Source data
--------------------------------------------------
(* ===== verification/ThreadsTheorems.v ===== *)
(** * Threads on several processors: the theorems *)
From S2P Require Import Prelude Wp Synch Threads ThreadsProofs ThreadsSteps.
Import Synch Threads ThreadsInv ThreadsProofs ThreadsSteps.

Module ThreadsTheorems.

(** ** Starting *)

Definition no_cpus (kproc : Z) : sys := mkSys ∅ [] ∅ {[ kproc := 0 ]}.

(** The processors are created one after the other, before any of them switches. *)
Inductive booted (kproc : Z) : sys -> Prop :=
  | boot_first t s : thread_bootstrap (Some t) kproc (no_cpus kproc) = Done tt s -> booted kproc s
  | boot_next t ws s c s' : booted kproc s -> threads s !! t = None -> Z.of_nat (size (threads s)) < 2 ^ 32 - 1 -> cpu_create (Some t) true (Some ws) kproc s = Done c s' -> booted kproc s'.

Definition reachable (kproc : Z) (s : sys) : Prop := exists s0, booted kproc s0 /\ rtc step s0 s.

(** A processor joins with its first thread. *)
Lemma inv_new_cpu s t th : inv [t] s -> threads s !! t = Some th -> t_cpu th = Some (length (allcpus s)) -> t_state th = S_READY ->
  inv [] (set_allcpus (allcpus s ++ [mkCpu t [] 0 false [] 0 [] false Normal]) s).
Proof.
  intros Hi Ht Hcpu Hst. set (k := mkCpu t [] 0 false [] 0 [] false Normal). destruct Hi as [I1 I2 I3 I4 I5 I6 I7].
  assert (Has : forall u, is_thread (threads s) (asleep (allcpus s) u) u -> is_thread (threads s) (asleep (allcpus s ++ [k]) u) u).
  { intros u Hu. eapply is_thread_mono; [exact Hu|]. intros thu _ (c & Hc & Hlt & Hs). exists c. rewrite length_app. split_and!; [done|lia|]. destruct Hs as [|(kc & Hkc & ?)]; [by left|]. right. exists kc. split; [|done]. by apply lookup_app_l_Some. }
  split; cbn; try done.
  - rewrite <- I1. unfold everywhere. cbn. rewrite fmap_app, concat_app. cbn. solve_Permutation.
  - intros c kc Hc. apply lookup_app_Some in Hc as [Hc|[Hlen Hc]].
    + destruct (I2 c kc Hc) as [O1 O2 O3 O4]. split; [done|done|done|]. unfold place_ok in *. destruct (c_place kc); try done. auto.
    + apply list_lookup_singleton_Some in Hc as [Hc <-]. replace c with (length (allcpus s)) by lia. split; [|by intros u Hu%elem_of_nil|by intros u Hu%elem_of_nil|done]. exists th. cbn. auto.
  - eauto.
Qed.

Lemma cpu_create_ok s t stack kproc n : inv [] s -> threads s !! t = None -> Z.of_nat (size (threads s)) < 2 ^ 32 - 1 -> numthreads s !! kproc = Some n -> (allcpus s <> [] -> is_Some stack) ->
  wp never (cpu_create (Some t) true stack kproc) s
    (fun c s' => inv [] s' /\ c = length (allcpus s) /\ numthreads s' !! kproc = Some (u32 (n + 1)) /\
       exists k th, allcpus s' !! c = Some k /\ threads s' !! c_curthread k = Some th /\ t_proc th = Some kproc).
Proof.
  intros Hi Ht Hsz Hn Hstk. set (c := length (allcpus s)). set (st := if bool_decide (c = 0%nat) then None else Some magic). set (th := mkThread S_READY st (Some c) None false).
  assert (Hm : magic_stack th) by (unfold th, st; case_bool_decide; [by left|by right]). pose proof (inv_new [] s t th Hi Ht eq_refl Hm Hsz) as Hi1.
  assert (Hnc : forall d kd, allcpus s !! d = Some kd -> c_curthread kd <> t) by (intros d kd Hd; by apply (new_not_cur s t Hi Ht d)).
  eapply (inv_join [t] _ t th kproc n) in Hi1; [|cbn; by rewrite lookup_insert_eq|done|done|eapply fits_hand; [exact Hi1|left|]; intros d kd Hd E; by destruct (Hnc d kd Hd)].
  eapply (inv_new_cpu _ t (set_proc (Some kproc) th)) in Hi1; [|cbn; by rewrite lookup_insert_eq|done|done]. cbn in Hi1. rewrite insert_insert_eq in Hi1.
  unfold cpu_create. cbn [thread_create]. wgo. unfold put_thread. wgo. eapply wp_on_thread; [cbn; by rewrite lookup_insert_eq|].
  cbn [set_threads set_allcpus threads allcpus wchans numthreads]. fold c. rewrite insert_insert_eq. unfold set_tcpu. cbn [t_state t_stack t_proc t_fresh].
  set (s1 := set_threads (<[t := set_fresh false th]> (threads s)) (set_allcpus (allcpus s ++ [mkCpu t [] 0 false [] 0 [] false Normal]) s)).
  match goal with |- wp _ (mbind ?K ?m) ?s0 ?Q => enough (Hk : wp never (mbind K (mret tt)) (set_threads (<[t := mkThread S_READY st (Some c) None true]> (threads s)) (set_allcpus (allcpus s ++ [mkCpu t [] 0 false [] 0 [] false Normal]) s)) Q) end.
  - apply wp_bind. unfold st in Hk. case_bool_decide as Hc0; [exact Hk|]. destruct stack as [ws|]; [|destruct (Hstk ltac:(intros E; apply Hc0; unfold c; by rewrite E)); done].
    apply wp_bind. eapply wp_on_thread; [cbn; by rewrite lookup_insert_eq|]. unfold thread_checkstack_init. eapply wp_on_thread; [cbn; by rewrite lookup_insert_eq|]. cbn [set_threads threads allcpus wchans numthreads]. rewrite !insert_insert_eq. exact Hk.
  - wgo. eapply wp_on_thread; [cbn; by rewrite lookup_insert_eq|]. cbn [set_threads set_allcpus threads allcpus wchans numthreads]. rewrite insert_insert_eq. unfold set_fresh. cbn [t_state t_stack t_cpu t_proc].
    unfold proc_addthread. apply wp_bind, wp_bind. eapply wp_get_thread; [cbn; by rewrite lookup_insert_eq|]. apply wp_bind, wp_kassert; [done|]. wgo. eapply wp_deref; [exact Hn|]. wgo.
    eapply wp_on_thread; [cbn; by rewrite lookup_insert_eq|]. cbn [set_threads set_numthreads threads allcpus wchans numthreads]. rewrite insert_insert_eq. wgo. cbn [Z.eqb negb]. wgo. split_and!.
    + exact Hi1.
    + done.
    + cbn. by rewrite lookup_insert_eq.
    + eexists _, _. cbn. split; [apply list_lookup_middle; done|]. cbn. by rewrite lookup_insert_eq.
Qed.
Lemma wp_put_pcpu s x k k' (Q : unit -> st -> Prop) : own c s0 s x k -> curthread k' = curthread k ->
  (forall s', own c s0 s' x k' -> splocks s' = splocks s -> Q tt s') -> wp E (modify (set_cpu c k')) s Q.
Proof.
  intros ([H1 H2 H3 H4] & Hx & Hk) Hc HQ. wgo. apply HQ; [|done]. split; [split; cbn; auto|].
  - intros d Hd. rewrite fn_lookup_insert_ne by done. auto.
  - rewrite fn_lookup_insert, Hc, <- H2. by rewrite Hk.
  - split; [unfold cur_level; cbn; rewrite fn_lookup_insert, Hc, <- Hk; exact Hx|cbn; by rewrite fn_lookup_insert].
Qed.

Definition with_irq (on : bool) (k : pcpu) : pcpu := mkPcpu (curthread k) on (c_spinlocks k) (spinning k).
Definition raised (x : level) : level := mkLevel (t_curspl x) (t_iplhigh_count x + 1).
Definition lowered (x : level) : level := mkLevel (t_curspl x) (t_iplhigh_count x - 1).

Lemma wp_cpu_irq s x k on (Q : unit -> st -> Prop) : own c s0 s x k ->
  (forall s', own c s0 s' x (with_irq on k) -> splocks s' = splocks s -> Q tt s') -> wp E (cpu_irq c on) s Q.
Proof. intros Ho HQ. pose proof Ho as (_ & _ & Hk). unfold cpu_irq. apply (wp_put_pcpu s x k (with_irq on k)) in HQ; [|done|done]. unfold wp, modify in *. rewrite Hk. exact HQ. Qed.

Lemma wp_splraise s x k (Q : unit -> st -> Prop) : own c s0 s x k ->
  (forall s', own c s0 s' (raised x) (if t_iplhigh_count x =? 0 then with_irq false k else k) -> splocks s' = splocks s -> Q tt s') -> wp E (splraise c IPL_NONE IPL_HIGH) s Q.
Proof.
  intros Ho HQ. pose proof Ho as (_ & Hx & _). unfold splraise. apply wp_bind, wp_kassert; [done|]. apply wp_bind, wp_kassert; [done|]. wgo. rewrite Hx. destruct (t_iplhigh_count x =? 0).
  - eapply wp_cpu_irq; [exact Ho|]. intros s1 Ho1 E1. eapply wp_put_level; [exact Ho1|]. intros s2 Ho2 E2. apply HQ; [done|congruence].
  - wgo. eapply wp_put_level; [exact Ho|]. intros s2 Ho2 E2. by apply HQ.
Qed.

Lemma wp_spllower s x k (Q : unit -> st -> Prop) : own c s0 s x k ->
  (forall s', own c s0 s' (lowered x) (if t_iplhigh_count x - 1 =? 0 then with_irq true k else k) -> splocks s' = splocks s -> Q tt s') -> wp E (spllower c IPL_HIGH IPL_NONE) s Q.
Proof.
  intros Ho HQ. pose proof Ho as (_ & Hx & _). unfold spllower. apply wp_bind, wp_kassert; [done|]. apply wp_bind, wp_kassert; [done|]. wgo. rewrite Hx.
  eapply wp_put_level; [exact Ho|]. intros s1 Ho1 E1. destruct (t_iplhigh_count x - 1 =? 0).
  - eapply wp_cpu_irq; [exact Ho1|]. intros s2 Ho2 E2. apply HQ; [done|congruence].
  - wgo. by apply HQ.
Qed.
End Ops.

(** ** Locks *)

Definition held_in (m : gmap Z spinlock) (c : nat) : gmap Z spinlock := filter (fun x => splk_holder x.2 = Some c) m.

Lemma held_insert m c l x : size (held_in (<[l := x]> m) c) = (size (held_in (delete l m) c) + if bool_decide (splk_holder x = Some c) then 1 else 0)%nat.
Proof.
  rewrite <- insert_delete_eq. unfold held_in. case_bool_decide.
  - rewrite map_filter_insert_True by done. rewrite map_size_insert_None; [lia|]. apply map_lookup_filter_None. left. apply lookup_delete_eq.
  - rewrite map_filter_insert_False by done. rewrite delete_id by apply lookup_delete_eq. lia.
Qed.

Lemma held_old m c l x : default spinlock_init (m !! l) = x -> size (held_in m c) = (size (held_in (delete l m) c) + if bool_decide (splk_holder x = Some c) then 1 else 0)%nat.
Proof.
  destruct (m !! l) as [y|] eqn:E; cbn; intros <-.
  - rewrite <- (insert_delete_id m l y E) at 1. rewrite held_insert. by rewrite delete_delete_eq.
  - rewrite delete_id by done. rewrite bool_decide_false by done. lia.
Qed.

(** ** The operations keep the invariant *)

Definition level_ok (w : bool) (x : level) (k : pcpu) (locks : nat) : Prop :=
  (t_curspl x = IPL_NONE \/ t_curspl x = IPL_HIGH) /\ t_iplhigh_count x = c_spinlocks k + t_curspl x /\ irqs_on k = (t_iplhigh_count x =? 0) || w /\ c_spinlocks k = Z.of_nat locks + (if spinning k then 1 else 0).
--------------------------------------------------
Using the records above, please retype only the run of lines from the line holding "destruct (m !!" through the last line, both ends included.

◆ REPLY:
  destruct (m !! l) as [y|] eqn:E; cbn; intros <-.
  - rewrite <- (insert_delete_id m l y E) at 1. rewrite held_insert. by rewrite delete_delete_eq.
  - rewrite delete_id by done. rewrite bool_decide_false by done. lia.
Qed.

(** ** The operations keep the invariant *)

Definition level_ok (w : bool) (x : level) (k : pcpu) (locks : nat) : Prop :=
  (t_curspl x = IPL_NONE \/ t_curspl x = IPL_HIGH) /\ t_iplhigh_count x = c_spinlocks k + t_curspl x /\ irqs_on k = (t_iplhigh_count x =? 0) || w /\ c_spinlocks k = Z.of_nat locks + (if spinning k then 1 else 0).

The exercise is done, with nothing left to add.